━━ Records supplied

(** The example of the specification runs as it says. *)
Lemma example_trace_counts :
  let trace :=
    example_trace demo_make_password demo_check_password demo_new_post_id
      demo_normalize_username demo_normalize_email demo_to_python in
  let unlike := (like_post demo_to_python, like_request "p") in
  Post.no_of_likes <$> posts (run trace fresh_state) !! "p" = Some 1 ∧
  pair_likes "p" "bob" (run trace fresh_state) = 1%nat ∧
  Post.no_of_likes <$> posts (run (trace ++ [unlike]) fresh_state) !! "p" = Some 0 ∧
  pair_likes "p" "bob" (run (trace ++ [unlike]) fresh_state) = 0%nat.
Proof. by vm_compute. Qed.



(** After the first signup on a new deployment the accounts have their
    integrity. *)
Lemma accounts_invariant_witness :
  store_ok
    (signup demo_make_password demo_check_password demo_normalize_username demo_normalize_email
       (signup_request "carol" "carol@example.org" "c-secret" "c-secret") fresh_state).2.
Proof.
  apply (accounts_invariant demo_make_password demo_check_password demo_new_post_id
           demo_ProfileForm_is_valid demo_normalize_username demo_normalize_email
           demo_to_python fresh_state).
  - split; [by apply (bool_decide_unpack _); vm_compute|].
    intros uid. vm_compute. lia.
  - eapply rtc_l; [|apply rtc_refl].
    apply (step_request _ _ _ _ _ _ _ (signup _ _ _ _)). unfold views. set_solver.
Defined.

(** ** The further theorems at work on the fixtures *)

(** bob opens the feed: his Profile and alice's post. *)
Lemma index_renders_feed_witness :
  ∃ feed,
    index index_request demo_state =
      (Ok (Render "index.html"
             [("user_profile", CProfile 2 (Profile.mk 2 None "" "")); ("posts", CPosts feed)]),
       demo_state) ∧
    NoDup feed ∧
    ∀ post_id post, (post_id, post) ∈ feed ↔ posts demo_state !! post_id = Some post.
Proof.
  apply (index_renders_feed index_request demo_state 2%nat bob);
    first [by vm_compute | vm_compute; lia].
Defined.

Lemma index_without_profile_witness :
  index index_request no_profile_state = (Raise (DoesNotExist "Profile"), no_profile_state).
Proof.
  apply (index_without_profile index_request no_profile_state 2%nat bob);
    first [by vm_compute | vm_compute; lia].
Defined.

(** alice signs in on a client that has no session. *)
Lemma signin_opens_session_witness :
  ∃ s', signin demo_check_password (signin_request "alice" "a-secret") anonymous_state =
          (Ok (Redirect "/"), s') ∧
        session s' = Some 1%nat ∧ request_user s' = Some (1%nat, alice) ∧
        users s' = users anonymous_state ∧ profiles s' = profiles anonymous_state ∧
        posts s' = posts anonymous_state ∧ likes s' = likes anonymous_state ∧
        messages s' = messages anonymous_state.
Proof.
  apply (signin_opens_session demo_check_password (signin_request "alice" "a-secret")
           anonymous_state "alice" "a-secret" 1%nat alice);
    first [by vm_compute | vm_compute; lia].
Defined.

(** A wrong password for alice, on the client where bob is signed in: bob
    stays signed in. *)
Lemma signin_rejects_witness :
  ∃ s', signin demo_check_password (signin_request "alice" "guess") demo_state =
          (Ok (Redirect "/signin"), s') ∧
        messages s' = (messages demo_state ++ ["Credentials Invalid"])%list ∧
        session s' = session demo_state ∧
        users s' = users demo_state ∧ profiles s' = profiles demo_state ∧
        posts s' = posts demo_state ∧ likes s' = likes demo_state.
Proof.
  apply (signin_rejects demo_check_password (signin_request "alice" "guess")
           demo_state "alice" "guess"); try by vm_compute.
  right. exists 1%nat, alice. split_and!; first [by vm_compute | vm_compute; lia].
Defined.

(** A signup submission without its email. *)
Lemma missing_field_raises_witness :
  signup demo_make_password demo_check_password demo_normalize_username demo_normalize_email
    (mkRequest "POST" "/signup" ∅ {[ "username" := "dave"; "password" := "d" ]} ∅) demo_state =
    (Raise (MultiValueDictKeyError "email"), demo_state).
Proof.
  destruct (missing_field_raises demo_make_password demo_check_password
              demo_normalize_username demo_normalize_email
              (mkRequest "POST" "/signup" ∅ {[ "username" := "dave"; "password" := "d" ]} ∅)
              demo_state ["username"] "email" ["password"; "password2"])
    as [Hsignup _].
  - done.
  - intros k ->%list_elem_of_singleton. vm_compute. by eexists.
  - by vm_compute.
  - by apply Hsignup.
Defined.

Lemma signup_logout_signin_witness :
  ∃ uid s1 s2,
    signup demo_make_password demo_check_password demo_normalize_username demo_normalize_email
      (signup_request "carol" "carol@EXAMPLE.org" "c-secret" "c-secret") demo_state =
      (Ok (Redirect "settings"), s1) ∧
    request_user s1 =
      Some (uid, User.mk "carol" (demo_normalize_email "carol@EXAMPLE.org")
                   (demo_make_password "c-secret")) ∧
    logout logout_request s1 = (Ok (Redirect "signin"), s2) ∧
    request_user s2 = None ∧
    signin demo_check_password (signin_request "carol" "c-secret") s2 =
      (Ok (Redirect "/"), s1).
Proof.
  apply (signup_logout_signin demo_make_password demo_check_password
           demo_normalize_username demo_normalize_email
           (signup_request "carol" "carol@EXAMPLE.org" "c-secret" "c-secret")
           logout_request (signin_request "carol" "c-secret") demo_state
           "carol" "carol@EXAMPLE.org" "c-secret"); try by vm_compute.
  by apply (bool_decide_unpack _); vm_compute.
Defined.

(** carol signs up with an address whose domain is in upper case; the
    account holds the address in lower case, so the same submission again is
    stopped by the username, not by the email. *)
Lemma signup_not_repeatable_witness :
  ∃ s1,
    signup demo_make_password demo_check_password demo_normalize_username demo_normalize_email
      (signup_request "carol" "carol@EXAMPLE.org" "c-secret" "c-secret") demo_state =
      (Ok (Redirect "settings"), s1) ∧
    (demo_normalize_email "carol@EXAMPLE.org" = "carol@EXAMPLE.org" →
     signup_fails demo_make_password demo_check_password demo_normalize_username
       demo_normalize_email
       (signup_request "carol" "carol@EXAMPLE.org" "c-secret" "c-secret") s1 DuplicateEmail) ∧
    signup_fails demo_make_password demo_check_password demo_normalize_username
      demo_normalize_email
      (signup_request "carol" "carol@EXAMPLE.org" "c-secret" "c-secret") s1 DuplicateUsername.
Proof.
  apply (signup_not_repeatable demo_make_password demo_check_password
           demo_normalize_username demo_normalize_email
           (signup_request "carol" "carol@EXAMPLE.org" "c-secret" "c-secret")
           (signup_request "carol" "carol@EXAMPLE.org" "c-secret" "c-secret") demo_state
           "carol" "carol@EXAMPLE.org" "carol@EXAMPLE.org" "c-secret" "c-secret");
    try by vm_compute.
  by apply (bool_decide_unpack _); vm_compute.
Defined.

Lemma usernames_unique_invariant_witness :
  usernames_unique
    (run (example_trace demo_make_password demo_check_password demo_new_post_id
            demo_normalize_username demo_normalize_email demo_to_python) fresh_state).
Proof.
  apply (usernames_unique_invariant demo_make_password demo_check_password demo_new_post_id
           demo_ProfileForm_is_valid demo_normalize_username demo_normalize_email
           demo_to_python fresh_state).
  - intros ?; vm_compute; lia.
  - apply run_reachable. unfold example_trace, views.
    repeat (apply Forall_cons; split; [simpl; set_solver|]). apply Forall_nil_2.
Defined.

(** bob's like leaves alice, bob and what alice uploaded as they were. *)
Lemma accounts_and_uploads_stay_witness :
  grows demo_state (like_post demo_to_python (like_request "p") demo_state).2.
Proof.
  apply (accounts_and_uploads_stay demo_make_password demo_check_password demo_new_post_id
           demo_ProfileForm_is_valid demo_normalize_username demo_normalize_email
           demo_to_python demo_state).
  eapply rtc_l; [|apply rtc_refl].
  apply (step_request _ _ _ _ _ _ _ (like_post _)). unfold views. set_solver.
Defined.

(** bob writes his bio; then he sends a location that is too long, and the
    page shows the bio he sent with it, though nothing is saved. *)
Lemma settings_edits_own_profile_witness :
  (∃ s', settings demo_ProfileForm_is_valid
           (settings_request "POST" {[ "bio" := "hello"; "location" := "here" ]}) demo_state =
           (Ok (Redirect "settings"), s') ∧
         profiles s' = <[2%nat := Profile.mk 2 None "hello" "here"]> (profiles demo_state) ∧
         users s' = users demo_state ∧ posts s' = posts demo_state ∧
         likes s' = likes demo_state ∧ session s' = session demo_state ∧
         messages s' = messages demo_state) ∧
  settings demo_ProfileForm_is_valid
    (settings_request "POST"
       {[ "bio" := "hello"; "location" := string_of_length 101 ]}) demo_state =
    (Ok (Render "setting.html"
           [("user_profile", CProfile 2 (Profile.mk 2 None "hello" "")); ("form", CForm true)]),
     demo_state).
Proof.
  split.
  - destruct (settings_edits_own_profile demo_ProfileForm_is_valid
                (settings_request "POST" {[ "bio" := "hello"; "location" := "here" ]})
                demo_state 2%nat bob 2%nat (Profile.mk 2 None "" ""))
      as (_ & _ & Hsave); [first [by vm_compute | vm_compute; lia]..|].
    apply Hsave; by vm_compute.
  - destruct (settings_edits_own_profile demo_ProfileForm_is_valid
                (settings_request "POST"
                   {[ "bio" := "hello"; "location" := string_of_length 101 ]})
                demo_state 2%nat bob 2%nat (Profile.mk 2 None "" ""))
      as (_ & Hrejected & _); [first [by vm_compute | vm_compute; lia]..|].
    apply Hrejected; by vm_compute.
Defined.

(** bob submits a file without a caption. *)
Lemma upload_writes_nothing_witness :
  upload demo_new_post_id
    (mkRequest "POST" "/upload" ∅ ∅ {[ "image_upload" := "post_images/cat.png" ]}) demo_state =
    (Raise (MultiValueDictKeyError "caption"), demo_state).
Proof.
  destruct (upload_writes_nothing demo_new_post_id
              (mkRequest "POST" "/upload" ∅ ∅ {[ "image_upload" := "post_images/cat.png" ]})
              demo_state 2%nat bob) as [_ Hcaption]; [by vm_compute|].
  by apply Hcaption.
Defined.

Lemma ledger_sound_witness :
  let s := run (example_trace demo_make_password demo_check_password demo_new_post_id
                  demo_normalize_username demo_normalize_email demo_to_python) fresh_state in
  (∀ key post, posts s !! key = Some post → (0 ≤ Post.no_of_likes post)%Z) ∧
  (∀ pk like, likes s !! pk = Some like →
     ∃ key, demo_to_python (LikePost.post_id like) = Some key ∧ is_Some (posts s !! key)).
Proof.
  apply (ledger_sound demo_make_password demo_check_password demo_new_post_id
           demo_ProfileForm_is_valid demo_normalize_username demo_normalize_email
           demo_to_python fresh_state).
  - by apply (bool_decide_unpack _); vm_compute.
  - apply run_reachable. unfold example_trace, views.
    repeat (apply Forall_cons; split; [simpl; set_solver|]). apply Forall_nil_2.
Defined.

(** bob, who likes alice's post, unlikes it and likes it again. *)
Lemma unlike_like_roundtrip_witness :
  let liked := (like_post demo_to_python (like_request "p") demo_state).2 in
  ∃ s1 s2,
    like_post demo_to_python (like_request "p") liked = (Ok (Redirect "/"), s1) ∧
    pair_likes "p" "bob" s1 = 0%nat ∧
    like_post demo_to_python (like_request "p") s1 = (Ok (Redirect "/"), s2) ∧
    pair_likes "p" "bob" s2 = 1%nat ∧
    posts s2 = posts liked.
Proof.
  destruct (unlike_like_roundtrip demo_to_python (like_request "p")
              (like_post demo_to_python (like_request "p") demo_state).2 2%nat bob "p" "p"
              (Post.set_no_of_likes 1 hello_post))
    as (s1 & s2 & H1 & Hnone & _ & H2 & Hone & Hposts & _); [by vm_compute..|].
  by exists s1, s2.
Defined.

━━━━
━━ Records supplied

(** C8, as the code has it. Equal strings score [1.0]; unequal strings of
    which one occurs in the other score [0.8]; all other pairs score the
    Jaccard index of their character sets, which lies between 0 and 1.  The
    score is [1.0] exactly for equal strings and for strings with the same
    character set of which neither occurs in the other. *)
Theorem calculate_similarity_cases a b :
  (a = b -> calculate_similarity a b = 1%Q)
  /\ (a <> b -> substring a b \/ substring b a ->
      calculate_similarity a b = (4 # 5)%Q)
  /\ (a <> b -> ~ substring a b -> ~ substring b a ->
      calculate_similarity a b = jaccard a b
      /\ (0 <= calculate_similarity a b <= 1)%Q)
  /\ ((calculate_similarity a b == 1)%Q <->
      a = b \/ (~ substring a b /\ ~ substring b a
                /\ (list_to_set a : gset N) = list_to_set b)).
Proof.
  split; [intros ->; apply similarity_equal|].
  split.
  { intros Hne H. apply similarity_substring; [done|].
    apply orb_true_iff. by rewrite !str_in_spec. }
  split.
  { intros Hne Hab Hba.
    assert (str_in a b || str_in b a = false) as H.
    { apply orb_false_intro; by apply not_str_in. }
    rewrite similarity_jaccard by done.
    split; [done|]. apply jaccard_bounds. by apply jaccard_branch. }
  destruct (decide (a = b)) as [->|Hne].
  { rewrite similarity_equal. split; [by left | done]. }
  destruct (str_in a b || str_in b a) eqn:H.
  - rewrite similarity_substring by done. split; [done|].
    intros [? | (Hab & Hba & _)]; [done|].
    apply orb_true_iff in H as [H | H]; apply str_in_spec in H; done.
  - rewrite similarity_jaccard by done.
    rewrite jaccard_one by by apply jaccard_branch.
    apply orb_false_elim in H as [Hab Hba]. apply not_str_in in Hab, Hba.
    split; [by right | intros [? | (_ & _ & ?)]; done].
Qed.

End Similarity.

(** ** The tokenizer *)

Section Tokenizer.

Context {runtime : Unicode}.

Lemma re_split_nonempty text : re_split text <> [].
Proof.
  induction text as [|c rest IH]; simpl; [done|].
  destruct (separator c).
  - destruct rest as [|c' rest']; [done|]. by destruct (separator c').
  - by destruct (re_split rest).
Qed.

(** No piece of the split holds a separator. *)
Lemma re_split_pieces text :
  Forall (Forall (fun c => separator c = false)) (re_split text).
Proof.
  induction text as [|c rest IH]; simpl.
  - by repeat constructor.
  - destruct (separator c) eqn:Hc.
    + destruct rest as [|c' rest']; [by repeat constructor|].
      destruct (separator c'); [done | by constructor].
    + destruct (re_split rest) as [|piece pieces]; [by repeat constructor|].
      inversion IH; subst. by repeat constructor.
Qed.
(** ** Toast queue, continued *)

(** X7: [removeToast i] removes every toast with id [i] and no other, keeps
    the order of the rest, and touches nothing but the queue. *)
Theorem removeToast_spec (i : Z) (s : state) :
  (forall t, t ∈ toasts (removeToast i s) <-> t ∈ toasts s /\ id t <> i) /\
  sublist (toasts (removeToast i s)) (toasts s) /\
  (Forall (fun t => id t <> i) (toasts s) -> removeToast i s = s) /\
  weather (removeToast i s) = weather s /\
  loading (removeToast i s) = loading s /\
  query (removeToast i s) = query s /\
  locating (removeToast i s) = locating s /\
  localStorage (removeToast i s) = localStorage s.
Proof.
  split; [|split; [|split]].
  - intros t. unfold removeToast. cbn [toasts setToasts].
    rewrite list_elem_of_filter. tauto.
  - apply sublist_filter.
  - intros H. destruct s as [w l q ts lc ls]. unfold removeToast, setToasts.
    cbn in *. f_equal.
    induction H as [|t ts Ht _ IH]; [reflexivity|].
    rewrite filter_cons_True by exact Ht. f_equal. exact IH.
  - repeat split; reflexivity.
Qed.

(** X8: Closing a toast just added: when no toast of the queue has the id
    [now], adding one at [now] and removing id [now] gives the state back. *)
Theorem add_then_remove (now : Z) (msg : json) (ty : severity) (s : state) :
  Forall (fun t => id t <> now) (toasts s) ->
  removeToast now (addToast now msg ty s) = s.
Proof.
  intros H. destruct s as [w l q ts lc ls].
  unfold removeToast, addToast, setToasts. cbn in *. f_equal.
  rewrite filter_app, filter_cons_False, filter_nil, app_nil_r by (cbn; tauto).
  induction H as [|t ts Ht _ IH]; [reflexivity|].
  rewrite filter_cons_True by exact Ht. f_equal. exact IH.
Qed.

━━━━
━━ Records supplied

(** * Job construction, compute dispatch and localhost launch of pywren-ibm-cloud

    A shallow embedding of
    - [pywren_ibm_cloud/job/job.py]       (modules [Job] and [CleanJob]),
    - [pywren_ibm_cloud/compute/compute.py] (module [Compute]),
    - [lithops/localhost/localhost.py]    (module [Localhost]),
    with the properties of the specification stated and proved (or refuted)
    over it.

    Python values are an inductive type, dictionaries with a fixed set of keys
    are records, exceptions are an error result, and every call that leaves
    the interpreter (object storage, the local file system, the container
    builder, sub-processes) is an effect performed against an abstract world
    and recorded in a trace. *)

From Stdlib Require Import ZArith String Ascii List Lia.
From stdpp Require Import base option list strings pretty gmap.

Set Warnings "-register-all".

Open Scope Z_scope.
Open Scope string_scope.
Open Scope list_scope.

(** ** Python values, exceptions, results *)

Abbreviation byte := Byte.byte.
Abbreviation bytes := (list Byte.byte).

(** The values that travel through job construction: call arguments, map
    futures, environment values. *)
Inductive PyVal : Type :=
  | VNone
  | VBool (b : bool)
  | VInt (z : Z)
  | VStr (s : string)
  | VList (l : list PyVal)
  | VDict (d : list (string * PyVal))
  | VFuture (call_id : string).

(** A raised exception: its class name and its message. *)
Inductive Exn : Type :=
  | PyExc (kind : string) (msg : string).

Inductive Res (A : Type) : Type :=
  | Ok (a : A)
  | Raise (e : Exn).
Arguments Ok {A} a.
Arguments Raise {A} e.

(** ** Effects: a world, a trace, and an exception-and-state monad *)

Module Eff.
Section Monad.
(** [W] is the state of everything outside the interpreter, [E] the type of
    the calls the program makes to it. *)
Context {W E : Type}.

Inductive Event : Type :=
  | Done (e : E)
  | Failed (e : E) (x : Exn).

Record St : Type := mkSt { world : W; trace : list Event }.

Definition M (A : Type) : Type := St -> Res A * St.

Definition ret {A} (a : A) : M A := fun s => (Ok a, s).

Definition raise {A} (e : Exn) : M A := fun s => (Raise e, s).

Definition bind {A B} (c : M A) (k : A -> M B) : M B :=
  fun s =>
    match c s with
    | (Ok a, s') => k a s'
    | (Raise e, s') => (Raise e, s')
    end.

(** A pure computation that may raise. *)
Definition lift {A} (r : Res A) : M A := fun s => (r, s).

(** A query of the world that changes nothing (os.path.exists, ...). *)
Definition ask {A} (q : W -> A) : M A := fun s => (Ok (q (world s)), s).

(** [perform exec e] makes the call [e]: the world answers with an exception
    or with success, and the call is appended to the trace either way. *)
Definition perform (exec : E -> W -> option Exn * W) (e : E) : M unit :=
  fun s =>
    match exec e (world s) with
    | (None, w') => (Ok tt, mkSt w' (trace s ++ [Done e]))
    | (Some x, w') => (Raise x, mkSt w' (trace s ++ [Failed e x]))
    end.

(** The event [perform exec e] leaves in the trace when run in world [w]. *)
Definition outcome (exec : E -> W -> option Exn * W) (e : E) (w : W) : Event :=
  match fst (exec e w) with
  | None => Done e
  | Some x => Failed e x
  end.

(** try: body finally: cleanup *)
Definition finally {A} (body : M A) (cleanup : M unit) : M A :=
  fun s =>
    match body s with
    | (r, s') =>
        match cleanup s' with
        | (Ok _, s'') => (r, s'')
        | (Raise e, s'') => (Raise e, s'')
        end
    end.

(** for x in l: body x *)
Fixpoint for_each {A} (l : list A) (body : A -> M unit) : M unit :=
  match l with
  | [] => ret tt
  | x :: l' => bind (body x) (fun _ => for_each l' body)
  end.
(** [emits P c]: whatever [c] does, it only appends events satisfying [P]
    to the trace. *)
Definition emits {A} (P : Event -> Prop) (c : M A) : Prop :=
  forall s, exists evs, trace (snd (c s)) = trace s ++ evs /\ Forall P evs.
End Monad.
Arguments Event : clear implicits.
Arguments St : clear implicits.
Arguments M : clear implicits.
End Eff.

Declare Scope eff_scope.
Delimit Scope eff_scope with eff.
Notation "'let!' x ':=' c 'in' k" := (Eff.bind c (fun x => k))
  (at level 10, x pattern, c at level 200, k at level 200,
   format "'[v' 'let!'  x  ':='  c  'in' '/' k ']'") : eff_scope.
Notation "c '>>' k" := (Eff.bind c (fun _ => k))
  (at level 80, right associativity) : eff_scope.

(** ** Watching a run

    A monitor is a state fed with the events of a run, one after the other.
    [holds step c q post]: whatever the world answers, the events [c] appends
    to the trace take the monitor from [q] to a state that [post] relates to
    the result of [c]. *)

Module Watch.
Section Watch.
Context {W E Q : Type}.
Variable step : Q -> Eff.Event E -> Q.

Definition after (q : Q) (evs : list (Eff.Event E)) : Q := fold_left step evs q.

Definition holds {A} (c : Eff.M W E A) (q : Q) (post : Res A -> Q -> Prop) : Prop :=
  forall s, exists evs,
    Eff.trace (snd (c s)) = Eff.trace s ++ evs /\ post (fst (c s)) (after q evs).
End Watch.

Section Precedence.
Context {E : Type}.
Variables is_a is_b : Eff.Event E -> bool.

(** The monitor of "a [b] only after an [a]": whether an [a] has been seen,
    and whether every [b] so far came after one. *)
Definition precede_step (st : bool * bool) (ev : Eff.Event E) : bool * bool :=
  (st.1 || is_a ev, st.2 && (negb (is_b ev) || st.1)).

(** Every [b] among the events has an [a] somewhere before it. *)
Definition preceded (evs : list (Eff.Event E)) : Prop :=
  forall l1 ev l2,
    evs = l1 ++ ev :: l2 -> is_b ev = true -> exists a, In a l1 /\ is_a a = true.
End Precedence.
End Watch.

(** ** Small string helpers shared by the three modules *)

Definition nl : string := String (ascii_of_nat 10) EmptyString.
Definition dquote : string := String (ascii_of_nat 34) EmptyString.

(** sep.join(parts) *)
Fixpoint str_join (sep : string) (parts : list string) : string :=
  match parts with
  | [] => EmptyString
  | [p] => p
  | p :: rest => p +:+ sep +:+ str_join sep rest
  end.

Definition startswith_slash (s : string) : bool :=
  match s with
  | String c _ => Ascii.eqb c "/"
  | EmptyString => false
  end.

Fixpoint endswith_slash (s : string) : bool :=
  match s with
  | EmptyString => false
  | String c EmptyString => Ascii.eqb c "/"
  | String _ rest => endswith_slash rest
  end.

━━━━

## What to do:
Begin at the line above that has "Arguments St : clear implicits." and stop after the line that has "(at level 10, x", copying each line exactly and adding nothing else.

## Answer for this exercise:
Arguments St : clear implicits.
Arguments M : clear implicits.
End Eff.

Declare Scope eff_scope.
Delimit Scope eff_scope with eff.
Notation "'let!' x ':=' c 'in' k" := (Eff.bind c (fun x => k))
  (at level 10, x pattern, c at level 200, k at level 200,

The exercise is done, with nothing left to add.